Cheers to Harvard for Launching a $30 Million Center for Primary Care
Dear Editor of the AAFP News,
Cheers to Harvard School of Medicine for launching a $30 Million Center for Primary Care with Explicit Support for Family Medicine!
Today, it is better to build a “center of excellence geared toward transforming primary care education, research and delivery systems,” than to maintain a primary care division teaching the conventional knowledge and experiences on mostly “illness and suffering” service research.
Community-oriented primary care family medicine (COPCFM) research out of the hospital emergency rooms and offices needs a new US National Institute of Health focused in the study and transformation of research on family medicine. This is not only the most general and social medical specialty, but also the specialty with the most potential impact in a country health and global health of today.

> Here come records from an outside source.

Lemma cat_chain st o t T ps l qs : chain st o (ps ++ [l]) -> chain st (Some t) qs -> (ps ++ [l]) ## qs ->
  chain (cat_store t T (ps ++ [l]) st) o ((ps ++ [l]) ++ qs).
Proof.
  intros Hc Hq Hdis. pose proof (chain_nodup _ _ _ Hc) as Hnd. apply (chain_append st _ _ _ _ t); [done|..].
  - intros p b Hp Hb. rewrite cat_lookup, decide_True, Hb by (done || set_solver). eexists. split; [done|].
    pose proof (chain_inner _ _ _ _ _ _ Hc Hp Hb). unfold cat_buf. destruct (pb_next b) eqn:E; [exact E|done].
  - destruct (chain_elem _ _ _ l Hc ltac:(set_solver)) as [b Hb]. rewrite cat_lookup, decide_True, Hb by (done || set_solver).
    eexists. split; [done|]. unfold cat_buf. by rewrite (chain_end _ _ _ _ _ Hc Hb).
  - assert (Hsub : forall p, p ∈ qs -> cat_store t T (ps ++ [l]) st !! p = st !! p) by (intros p Hp; rewrite cat_lookup, decide_False by (done || set_solver); done).
    clear Hc Hdis Hnd. revert Hq Hsub. generalize (Some t). induction qs as [|q qs IH]; intros o'; simpl; [done|]. intros (-> & b & Hb & Hq) Hsub.
    split; [done|]. exists b. rewrite Hsub by set_solver. split; [done|]. apply IH; [done|]. intros p Hp. apply Hsub. set_solver.
Qed.

(** Two chains that have a buffer in common have the same last one. *)
Lemma chains_disjoint st o o' ps l qs : chain st o (ps ++ [l]) -> chain st o' qs -> l ∉ qs -> (ps ++ [l]) ## qs.
Proof.
  intros Hc Hq Hl p Hp Hp'. apply list_elem_of_split in Hp as (ps1 & ps2 & E). apply list_elem_of_split in Hp' as (qs1 & qs2 & ->).
  rewrite E in Hc. apply chain_suffix in Hc. apply chain_suffix in Hq. pose proof (chain_fun _ _ _ _ Hc Hq) as [= ->].
  apply Hl. apply elem_of_app. right. destruct qs2 as [|x qs2] using rev_ind.
  - apply app_inj_tail in E as [_ ->]. set_solver.
  - rewrite app_comm_cons, app_assoc in E. apply app_inj_tail in E as [_ ->]. set_solver.
Qed.

Section ops.
Context `{PH : PbufHeap} `{CP : !CustomPbuf} (PP PR : gset Z) {HL : PbufHeapLaws PH (PP ∪ PR)}.
Implicit Types (s : pbufs) (H : gmultiset Z).

Local Abbreviation ok := (pbufs_ok PP PR).

Lemma cat_loop_spec t bt n : forall ps h l s,
  chain (pb_store s) (Some h) (ps ++ [l]) -> (length ps < n)%nat -> t ∉ ps -> pb_store s !! t = Some bt ->
  wp (cat_loop n h t) (fun r s' => r = l /\ s' = set_store (cat_store t (pb_tot_len bt) ps (pb_store s)) s) s.
Proof.
  induction n as [|n IH]; intros ps h l s Hc Hlen Ht Hbt; [lia|]. simpl. destruct ps as [|p ps]; simpl in Hc; destruct Hc as ([= ->] & b & Hb & Hc).
  - simpl in Hc. wp_step. eapply wp_pb_read; [done|]. rewrite Hc. wp_step. split; [done|]. by destruct s.
  - wp_step. eapply wp_pb_read; [done|]. pose proof Hc as Hc'. destruct (pb_next b) as [q|] eqn:Hn; [|destruct ps; by destruct Hc].
    wp_step. eapply wp_pb_read; [done|]. wp_step. apply wp_pb_write; [by exists b|].
    set (b' := pb_set_tot_len _ b). set (s1 := set_store (<[p := b']> (pb_store s)) s). assert (Hne : p ≠ t) by set_solver.
    eapply wp_mono; [apply (IH ps q l s1); simpl|].
    + rewrite <- Hn in Hc. rewrite <- Hn. by eapply chain_keep.
    + simpl in Hlen. lia.
    + set_solver.
    + by rewrite lookup_insert_ne.
    + intros r s' [-> ->]. split; [done|]. rewrite cat_cons, (alter_at _ _ _ _ Hb). unfold cat_buf. by rewrite Hn.
Qed.

Lemma pbuf_cat_run s h t bt ps l bl :
  chain (pb_store s) (Some h) (ps ++ [l]) -> t ∉ ps ++ [l] -> pb_store s !! t = Some bt ->
  pb_store s !! l = Some bl -> pb_tot_len bl = pb_len bl ->
  wp (pbuf_cat (Some h) (Some t)) (fun _ s' => s' = set_store (cat_store t (pb_tot_len bt) (ps ++ [l]) (pb_store s)) s) s.
Proof.
  intros Hc Ht Hbt Hl Hlast. pose proof (chain_nodup _ _ _ Hc) as Hnd. pose proof (chain_size _ _ _ Hc) as Hsz. rewrite length_app in Hsz. simpl in Hsz.
  apply NoDup_app in Hnd as (Hnd & Hlp & _). assert (Hl' : l ∉ ps) by set_solver.
  unfold pbuf_cat. wp_step. wp_step. wp_step. eapply wp_mono; [apply (cat_loop_spec t bt _ ps h l s); [done|lia|set_solver|done]|].
  intros r s' [-> ->]. set (st' := cat_store t (pb_tot_len bt) ps (pb_store s)).
  assert (Hl2 : st' !! l = Some bl) by (unfold st'; rewrite cat_lookup, decide_False by done; done).
  assert (Ht2 : st' !! t = Some bt) by (unfold st'; rewrite cat_lookup, decide_False by (done || set_solver); done).
  pose proof (chain_end _ _ _ _ _ Hc Hl) as Hn. wp_step. eapply wp_pb_read; [done|]. wp_step. wp_step; [by apply Z.eqb_eq|].
  rewrite Hn. wp_step. wp_step; [done|]. wp_step. eapply wp_pb_read; [done|]. wp_step. apply wp_pb_write; [by exists bl|].
  apply wp_pb_write; [simpl; rewrite lookup_insert_eq; by eexists|]. simpl. rewrite insert_insert_eq. unfold set_store. simpl. f_equal.
  unfold cat_store at 1. rewrite foldl_app. simpl. fold (cat_store t (pb_tot_len bt) ps (pb_store s)). fold st'.
  rewrite (alter_at _ _ _ _ Hl2). unfold cat_buf. by rewrite Hn.
Qed.

Lemma ok_cat H t T qs l : forall ps h s, ok s H (Some t) -> chain (pb_store s) (Some h) (ps ++ [l]) -> chain (pb_store s) (Some t) qs -> l ∉ qs ->
  ok (set_store (cat_store t T (ps ++ [l]) (pb_store s)) s) H None.
Proof.
  induction ps as [|p ps IH]; intros h s Hok Hc Hq Hl; simpl in Hc; destruct Hc as ([= ->] & b & Hb & Hc).
  all: destruct (po_width _ _ _ _ _ Hok _ _ Hb) as [_ Hw]; destruct (po_ref _ _ _ _ _ Hok _ _ Hb) as [_ Hr].
  all: destruct (cat_buf_fields t T b) as (Et & Ef & Er & El & _ & Etot).
  all: assert (Hw' : 0 ≤ pb_tot_len (cat_buf t T b) < 65536 /\ 0 ≤ pb_len (cat_buf t T b) < 65536) by (rewrite Etot, El; split; [apply u16_range|done]).
  - simpl in Hc. simpl app. rewrite cat_cons, (alter_at _ _ _ _ Hb).
    eapply (ok_link _ _ s H l b t qs); try done. unfold cat_buf. by rewrite Hc.
  - rewrite <- app_comm_cons, cat_cons, (alter_at _ _ _ _ Hb). destruct (pb_next b) as [q|] eqn:Hn; [|destruct ps; by destruct Hc].
    set (s1 := set_store (<[p := cat_buf t T b]> (pb_store s)) s).
    assert (Hn1 : pb_next (cat_buf t T b) = pb_next b) by (unfold cat_buf; rewrite Hn; exact Hn).
    apply (IH q s1); [|by eapply chain_keep|by eapply chain_keep|done].
    eapply (ok_update _ _ s H (Some t) H (Some t) p b); try done; [by rewrite Er|rewrite Er; lia].
Qed.

Lemma cat_last_ok st t T h ps l : chain st (Some h) (ps ++ [l]) -> last_ok st -> last_ok (cat_store t T (ps ++ [l]) st).
Proof.
  intros Hc Hlast p b. rewrite cat_lookup by (by eapply chain_nodup). case_decide as Hin; [|by apply Hlast].
  destruct (st !! p) as [x|] eqn:Hx; [|done]. simpl. intros [= <-]. apply elem_of_app in Hin as [Hin|Hin].
  - pose proof (chain_inner _ _ _ _ _ _ Hc Hin Hx) as Hn. unfold cat_buf. destruct (pb_next x) eqn:E; [simpl; congruence|done].
  - apply list_elem_of_singleton in Hin as ->. pose proof (chain_end _ _ _ _ _ Hc Hx) as Hn. unfold cat_buf. by rewrite Hn.
Qed.

Lemma chain_last st h ps : chain st (Some h) ps -> exists ps' l, ps = ps' ++ [l].
Proof. destruct ps as [|l ps' _] using rev_ind; [done|]. by exists ps', l. Qed.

The preventive COPCFM research should be more focused on the humane quality and length of life support systems out of the present biomedical and public health systems. It should balance more COPCFM research on main medical and health humane goals, primary living and health care, life quality and length; expanding COPCFM scientific research methods, with a broader clinical method for patient prevention, diagnosis, healing and treatment, and a more dynamic lifelong health maintenance investigation semiology and nosology; enhancing the scientific critical, creative thinking, innovation, invention and discovery, widening the COPCFM integrative spaces research programs; integrating to the last 200 years’ advances of scientific medicine, the best scientifically verified principles and methods of the old natural, complementary and alternative medicine over the basis of a broad integration research program; examining the harder-core COPCFM scientific research foundations, with all the unconventional underlying philosophical problems, reordering the core general concepts and basis, and harmonizing the analytic-reductionist and systemic-integrative approaches, through a meta-research program.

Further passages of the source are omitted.